For the listing below, return the line containing "Lemma before_not_trans p", the line containing "End before.", and all lines in between, exactly as written and nothing else.
Information Start Marker
(* ===== verification/Resident.v ===== *)
(** * Minimum heaps with residents, as an interface.

    Deadline books keep one entry per connection in
    [o3::depot::heap::resident::Min], a minimum heap addressed by an exact key,
    whose entries carry a resident beside their priority. It is not part of this
    repository: here are its operations, what the books rely on, what follows
    for a book whose priorities are the least of its residents' deadlines, and a
    concrete heap. *)

From stdpp Require Import gmap.
From S2P Require Import Prelude.

(** A priority is an instant, and a rank that breaks ties; [before] is the
    derived order [<] of such a pair. *)
Class Priority (P : Type) := { p_at : P -> Z; p_rank : P -> Z }.
Definition before {P} `{Priority P} (p q : P) : bool :=
  (p_at p <? p_at q) || ((p_at p =? p_at q) && (p_rank p <? p_rank q)).

Section before.
Context {P : Type} `{Priority P}.
Implicit Types (p q r : P).
Lemma before_spec p q : before p q = true <-> p_at p < p_at q \/ p_at p = p_at q /\ p_rank p < p_rank q.
Proof. unfold before. rewrite orb_true_iff, andb_true_iff, !Z.ltb_lt, Z.eqb_eq. done. Qed.
Lemma before_not p q : before p q = false <-> p_at q < p_at p \/ p_at q = p_at p /\ p_rank q <= p_rank p.
Proof. rewrite <- not_true_iff_false, before_spec. lia. Qed.
Lemma before_irrefl p : before p p = false.
Proof. apply before_not. lia. Qed.
Lemma before_not_trans p q r : before q p = false -> before r q = false -> before r p = false.
Proof. rewrite !before_not. lia. Qed.
Lemma before_total p q : before p q = true -> before q p = false.
Proof. rewrite before_spec, before_not. lia. Qed.
End before.

(** What [entry(key)] finds at the key's position: the entry of this key,
    nothing, or the entry of another key. *)
Inductive Found (R P : Type) := Occupied (r : R) (p : P) | Vacant | Conflict.
Arguments Occupied {R P}.
Arguments Vacant {R P}.
Arguments Conflict {R P}.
Information End Marker
**The completed task**
Lemma before_not_trans p q r : before q p = false -> before r q = false -> before r p = false.
Proof. rewrite !before_not. lia. Qed.
Lemma before_total p q : before p q = true -> before q p = false.
Proof. rewrite before_spec, before_not. lia. Qed.
End before.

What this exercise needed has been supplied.